‘She came in here about four a.m. I wasn’t here. One of your men said she should go back to sleep but I doubt she followed instructions. Her son is missing.’ Pieter’s voice softened. ‘If I’m not mistaken, your son is missing.’
Ben flinched. He stood, stunned, letting the words sink in.
Last night there’d been room for doubt. Lily’s words had been almost incoherent, the desperate words of a woman who’d gone past the point of sense. But now… ‘She’s told you about me?’
‘She told me that Benjy was the son of a man she met at medical school. That you’d elected to be an emergency doctor with the SAS. That she’d chosen to come home, to raise your son alone because your worlds could never meet. And then yesterday…while Lily was scouring the island she went to my wife. She sobbed to her that you were here and how could she tell you about a son when she didn’t know if he was alive?’

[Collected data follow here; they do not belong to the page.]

(** A task looping over [a | zip(b) | list]: the item of the result is a
    tuple. *)
Definition zipped_result : TaskResult :=
  sample_result
    [("changed", PBool true);
     ("item", PTuple [PStr "web01"; PStr ""; PNone; PList []])].



(** The field values of the sample event, as [send_logdna] passes them. *)
Definition sample_kwargs : PyDict :=
  [("action", PStr "shell"); ("changed", PBool true); ("host", PStr "web01");
   ("playbook", PStr "site.yml"); ("role", PStr "nginx");
   ("status", PStr "OK"); ("name", PStr "restart nginx")].

(** ** What the further properties speak of *)

(** [sep in s]: [sep] occurs in [s]. *)
Fixpoint occurs (sep : string) (s : string) : bool :=
  String.prefix sep s
  || match s with
     | EmptyString => false
     | String _ r => occurs sep r
     end.

(** ** [get_ipaddr]

    The calls the function makes to the resolver and to the probe socket, in
    order, and what the function returns.  The answers of the system are
    the fields of [Network]: [None] stands for a call that raises. *)
Module HostProbe.

Inductive Event : Type :=
| Resolve (hostname : string)
| Socket
| Connect (address : string) (port : N)
| GetSockName
| Close.

Record Network : Type := {
  gethostbyname : string -> option string;
  socket : option PyErr;          (* [Some e]: creating the socket raises [e] *)
  connect : bool;                 (* [false]: [s.connect] raises *)
  getsockname : option string     (* the address of [s.getsockname()[0]] *)
}.

Definition probe : Event := Connect "10.255.255.255" 1.

(** [get_ipaddr] (lines 211-226). *)
Definition get_ipaddr (net : Network) (hostname : string)
  : outcome string * list Event :=
  let local := get_local_hostname hostname in
  match gethostbyname net local with
  | Some ip => (Ok ip, [Resolve local])
  | None =>
      match socket net with
      | Some e => (Err e, [Resolve local; Socket])
      | None =>
          let '(IP, calls) :=
            if connect net then
              match getsockname net with
              | Some ip => (ip, [probe; GetSockName])
              | None => ("127.0.0.1", [probe; GetSockName])
              end
            else ("127.0.0.1", [probe]) in
          (Ok IP, (Resolve local :: Socket :: calls) ++ [Close])
      end
  end.

Definition is_socket (e : Event) : bool :=
  match e with Socket => true | _ => false end.

Definition is_close (e : Event) : bool :=
  match e with Close => true | _ => false end.

End HostProbe.

(** A network without resolver entry for the runner, whose probe socket
    reports [192.0.2.10]. *)
Definition sample_network : HostProbe.Network :=
  {| HostProbe.gethostbyname := fun _ => None;
     HostProbe.socket := None;
     HostProbe.connect := true;
     HostProbe.getsockname := Some "192.0.2.10" |}.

‘She never told me,’ Ben whispered, trying to rid himself of this sense of unreality, not sure whether he was angry or confused or just…bereft. He should be angry, he thought. The appropriate emotion should definitely be anger, but bereft was winning.
He had a son.
Where the hell was he?
‘She’d only just learned she was pregnant when she came home,’ Pieter was saying, watching his face. ‘This island is a very easy place to raise a child without a father. In a sense we’re a huge family where parenting is done by all. She wouldn’t have seen the need…’
He had it now. Anger in spades, sweeping through him with a ferocity he found breathtaking.
‘She wouldn’t have seen the need to tell me? She didn’t think I had the right to know?’
‘She said you feared relationships,’ Pieter said, ‘But she also said you were a moral man who’d want to do the right thing by your son. She said her decision was not to load you with that responsibility.’
‘But even you know…’
‘Lily and I have worked side by side for almost seven years,’ Pieter said, reassuringly, as if Ben was a little unhinged and he had to settle him. Which maybe wasn’t far from the truth. ‘I’m the cousin of her mother. There’s little about Lily I don’t know.’